Automated fabrication of the 3D BM niche-like AML model using 3D bioprinting. (A) An in-house developed robotic 3D bioprinting system with a novel quadruple coaxial nozzle design and microfluidic syringe pumps. The quadruple coaxial nozzle for multicellular 3D bioprinting houses a mixing chamber for the peptide hydrogel and PBS buffer and three inlets for different cell types suspended in 1X PBS. (B) A cell viability assessment of KG1a post-printing. Cells were stained with calcein-AM (green, live cells) and ethidium homodimer-1 (red, dead cells; scale bar, 100 μm). (C) Left image: A cell viability assessment of ECs post-printing (day 7).
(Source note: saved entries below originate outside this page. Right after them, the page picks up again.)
Lemma svd_load_wp m n (a : list Z) : length a = (m * n)%nat -> Forall (q_repr f) a ->
  wp (svd_load a m n) (fun r => array (Nat.max m n) (Nat.min m n) r.1 /\ is_scale m n a r.2 /\
    forall i j, (i < Nat.max m n)%nat -> (j < Nat.min m n)%nat -> at_index (Nat.min m n) r.1 i j = tall_field m n a i j).
Proof.
  intros Hl Ha. unfold svd_load.
  eapply wp_mono; [apply (wp_for_fc (fun r st => loaded m n a r 0 st))|].
  - intros. apply sticky_for_fc. intros. cbn. destruct (a !! _); solve_sticky.
  - intros r st Hr Hst. eapply wp_mono; [apply (wp_for_fc (fun c st => loaded m n a r c st))|]; [| |exact Hst|intros; by apply loaded_row].
    + intros. cbn. destruct (a !! _); solve_sticky.
    + intros c [b scale] Hc Hbc. cbn [fst snd]. fold (tall_index m n r c).
      destruct (lookup_lt_is_Some_2 a (tall_index m n r c)) as [raw Eraw]; [rewrite Hl; apply tall_index_lt; lia|]. rewrite Eraw.
      assert (tall_field m n a r c = fcq_field f raw) as Ef by (unfold tall_field; by rewrite nth_lookup, Eraw).
      cbn [D_LOAD D_ABS D_CMP fixed_arith]. intros E. revert E. rewrite (import_field f).
      pose proof (field_range a (tall_index m n r c) Ha) as Hi. fold (tall_field m n a r c) in Hi. rewrite Ef in Hi.
      assert (wp (magnitude ← fcq_abs (fcq_field f raw); mret (b ++ [fcq_field f raw], if 0 <? fcq_cmp magnitude scale then magnitude else scale))
        (loaded m n a r (c + 1))) as Hwp.
      { wp_call (fixed_abs_wp (fcq_field f raw)) as x [Ex Hx]. apply wp_ret. rewrite fcq_cmp_sign.
        replace (if 0 <? _ then x else scale) with (Z.max x scale) by (case_if; lia). subst x. by apply loaded_step; (done || lia). }
      exact Hwp.
  - split; [done|]. split; [done|]. split; [lia|]. split; [cbn; rlia|]. split; [done|]. split; [lia|by left].
  - intros st (H1 & H2 & H3 & H4 & H5 & H6 & H7). split; [split; [by rewrite H1, Nat.add_0_r|done]|].
    split; [split; [done|]; split; [done|]; split; [intros; apply H6; lia|done]|]. intros i j Hi Hj. apply H3; lia.
Qed.
(* ===== verification/QrReal.v ===== *)
(** * Householder reflections in the reals

    What a reflection computed with errors does to inner products, how far a
    rounded unit vector is from length one, and where the reflection of a column
    lands: the analysis behind the fixed-point QR theorem, free of the code. *)
From Stdlib Require Import Reals Lra Psatz.
From S2P Require Import Prelude.
Local Open Scope R_scope.

Lemma abs_le_iff a b : Rabs a <= b <-> - b <= a <= b.
Proof. split; [intros H; split; unfold Rabs in H; destruct (Rcase_abs a); lra|intros H; unfold Rabs; destruct (Rcase_abs a); lra]. Qed.

Lemma abs_mul_bound a b A B : Rabs a <= A -> Rabs b <= B -> Rabs (a * b) <= A * B.
Proof. intros Ha Hb. rewrite Rabs_mult. pose proof (Rabs_pos a). pose proof (Rabs_pos b). nra. Qed.

Lemma abs_div_bound a b A : 0 < b -> Rabs a <= A * b -> Rabs (a / b) <= A.
Proof.
  intros Hb Ha. unfold Rdiv. rewrite Rabs_mult, (Rabs_right (/ b)) by (left; by apply Rinv_0_lt_compat).
  apply (Rmult_le_reg_r b); [done|]. rewrite Rmult_assoc, Rinv_l by lra. lra.
Qed.

Lemma abs_of_square d P : 0 <= P -> d * d <= P * P -> Rabs d <= P.
Proof. intros HP H. apply Rsqr_le_abs_0 in H. by rewrite (Rabs_right P) in H by lra. Qed.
Right image: Immunofluorescence staining using ECs post-printing (green: CD146 surface marker, blue: Dapi; scale bar, 100 μm). (D) Multicellular printing of DiO-labeled KG1a cells (green), DiD-labeled hBM-MSCS (red), and Dil-labeled ECs (yellow/blue). (E) Confocal microscopy images of the printed 3D BM niche-like AML model demonstrating interactions between AML cells and hBM-MSCs (scale bar, 50 μm). Red, hBM-MSCs; green, KG1a cells; blue, nucleus. (F) SEM images of 3D multicellular disease models showing cell-cell and cell-matrix interactions (red arrows)